Son
zamanlarda milletçe yaşadığımız afetler, hepimizi derinden üzmekte…
Zaman
zaman ön görülerimizi ve umudumuzu yitirsek de, günlerimizi Allah’a emanet
yaşıyoruz. Ardı ardına çıkan ve durdurulamayan Yangınlar, Seller, pandemi
süreci ve akın akın gelen mülteciler!
Yüz
yıllık ormanlar, yandı yandı kül oldu! Hiç
kimse bilemezdi ki, ormanlarda çıkan yangınların, söndürülemeyeceğini,
evsiz-barksız ve aşsız kalacaklarını! Ve bilemezlerdi, kendilerinden
kaynaklanmayan sebeplerden dolayı, yangında yanan evlerini tekrar yapabilmek
için, 20 yıllık borçlanacaklarını!
Ve
dere yataklarına yapımına izin verilen binalar, yerleşim yerleri, yok olan
evler, iş yerleri...
Ve
bütün bunlar yaşanırken, ülkemize yürüyerek gelen sırt çantalı Afganlar… Anlamak
Zor, sürekli yaşanılanları !!...
Artık
sorgulamak gerekiyor sanırım yaşadığımız, duyduğumuz, gördüğümüz ve
seyrettiğimiz her şeyi. Ve görüyorum ki, Cennet’te Cehennem ’de bu dünyada.

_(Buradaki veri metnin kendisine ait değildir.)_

(* ===== verification/UploadDriver.v ===== *)
(** * The upload driver and the image group's uploads

    [src/groups/image/upload_driver.hpp] and [.cpp], which carry out what
    [UploadSession] decides, and the upload half of [image_management.cpp], which
    owns at most one driver and hands out the handles. The client below is what
    the driver sees of it: a request goes out and is answered once, and deferred
    work runs from a later poll. The application is a parameter: what it calls
    from inside a callback, as a function of everything that happened so far. *)

From S2P Require Import Prelude Errors Header Client Minicbor Cbor GroupCodecs GroupRequests McubootImage UploadSession.

(** ** Data *)

(** [smply::UploadOptions]. *)
Record UploadOptions := mkUploadOptions {
  uo_image : Z;
  uo_upgrade_only : bool;
  uo_sha : option bytes;
  uo_chunk_size : Z;
  uo_server_buf_size : option Z;
  uo_max_chunk_retries : Z;
  uo_max_restarts : Z;
  uo_max_no_progress : Z;
  uo_first_chunk_timeout : Z;
  uo_final_chunk_timeout : Z;
  uo_chunk_timeout : Z
}.

(** [smply::UploadProgress], [smply::UploadResult]. *)
Record UploadProgress := mkProgress { pr_transferred : Z; pr_total : Z }.

Record UploadResult := mkUploadResult {
  ur_transferred : Z;
  ur_already_present : bool;
  ur_match : option bool
}.

(** [smply::UploadHandle]: zero never referred to an upload. *)
Record UploadHandle := mkUploadHandle { uh_generation : Z }.

Definition no_upload : UploadHandle := mkUploadHandle 0.

(** [UploadHandle::valid]. *)
Definition upload_valid (h : UploadHandle) : bool := negb (uh_generation h =? 0).

(** [kUploadBufferSize] and [kUploadCommand]. *)
Definition kUploadBufferSize : nat := Z.to_nat kUploadChunkMax + 128.
Definition kUploadCommand : Z := 1.
Definition sample_inputs : list (World * Input) :=
  [(up, I_command (C_start sample_targets sample_full_plan true)); (up, I_posted);
   (up, I_answer 0 (A_parameters (Success (mkParameters 512 4))));
   (up, I_answer 1 (A_bootloader (Success (mkBootloaderMode M_SwapUsingMove 4 false))));
   (up, I_answer 2 (table_answer [slot_of 0 old_hash false true true]));
   (up, I_progress (mkProgress 10 20));
   (up, I_answer 3 (A_upload (Success (mkUploadResult 20 false None))));
   (up, I_answer 4 (table_answer [slot_of 0 old_hash false true true; slot_of 1 sample_hash false false false]));
   (up, I_answer 5 (table_answer [slot_of 0 old_hash false true true; slot_of 1 sample_hash true false false]));
   (up, I_answer 6 (A_reset (Success tt))); (down, I_poll 100); (up, I_posted);
   (up, I_answer 7 (table_answer [slot_of 0 sample_hash false false true; slot_of 1 old_hash false true false]));
   (up, I_posted);
   (up, I_answer 8 (table_answer [slot_of 0 sample_hash false true true; slot_of 1 old_hash false false false]));
   (up, I_answer 9 (table_answer [slot_of 0 sample_hash false true true; slot_of 1 old_hash false false false]))].

Example sample_update_completes :
  state <$> run_inputs sample_app sample_inputs new_updater = Some S_Completed.
Proof. vm_compute. reflexivity. Qed.

(** ** Theorems *)







(** ** What an application can run into *)

Definition quiet (h : list Output) : list Command := [].

(** An application that answers [UpdateFinished] with the next [start]. *)
Definition restarter (h : list Output) : list Command :=
  match last h with
  | Some (O_event (UpdateFinished _)) => [C_start sample_targets sample_full_plan true]
  | _ => []
  end.
(* ===== verification/UpdateCommand.v ===== *)
(** * The update command

    [support/dfu_app/update_command.cpp], [update_inputs.cpp],
    [file_image_source.cpp] and [bootloader_mode.hpp]: the flags every tool
    shares, the rules they are checked by, and the list of images they name, with
    the flags of [examples/cli_dfu/main.cpp] around them. Texts are the bytes of
    a [std::string]. A file is what its path opens, an [std::ifstream]; the
    objects that own the sources are not modelled, a target has its source by
    value. *)

From S2P Require Import Prelude Errors ImageValues UpdateTypes McubootImage StoredZip Json DfuPackage DfuPackageProperties GroupCodecs UploadDriver FirmwareUpdater Console.

(** ** Files *)

(** What the program sees of an [std::ifstream] opened at its end: whether it is
    open, [tellg], and at an offset whether a seek there succeeds and what a read
    of so many bytes delivers. *)
Record ifstream := mkStream {
  is_open : bool;
  tellg : Z;
  seeks : Z -> bool;
  delivers : Z -> nat -> bytes
}.

(** [FileImageSource::read], with the size [open] found. *)
Definition file_read (stream : ifstream) (size : Z) (offset : Z) (out : bytes) : Result (nat * bytes) :=
  if size <=? offset then Success (O, out)
  else
    let remaining := size - offset in
    let wanted := if zlen out <? remaining then length out else Z.to_nat remaining in
    if negb (seeks stream offset) then fail InvalidArgument "seek failed on the image file"
    else
      let got := take wanted (delivers stream offset wanted) in
      if negb (length got =? wanted)%nat then fail InvalidArgument "short read from the image file"
      else Success (length got, got ++ drop (length got) out).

Yaratıyoruz, besliyoruz, görmezden, duymazdan geliyoruz ve yaşanılan hiçbir
şeye engel olamıyoruz. Sadece, bilinçsizce ve menfaatlere göre yapılanların,
sonuçlarını artık daha fazla fark ediyoruz. Ve Somali’ye yapılan 30 milyon
dolarlık yardım!.
Duyduklarıma
inanmakta ve anlamakta zorlanıyorum. Önce vatanımız, halkımız olmalıydı. “Vazifemiz
Halka Hizmet, Hakka Hizmet “ cümlelerinin gerçekleşmesini diliyorum. Bugünlerin
elbet bir gün düzeleceği umudunu yaşamak durumundayız.
Çocuklarımız
için, gençlerimiz için… Yaşadığımız Her Bir Anın kıymetini bilerek, şükrederek,
gayret ederek, var olarak, paylaşarak, birlik beraberlik içinde, her gün
yeniden doğuyoruz, güneş ve ay gibi…
Adaletli,
Huzurlu, Barış içinde yaşayacağımız sağlıklı günler bizlerle olsun.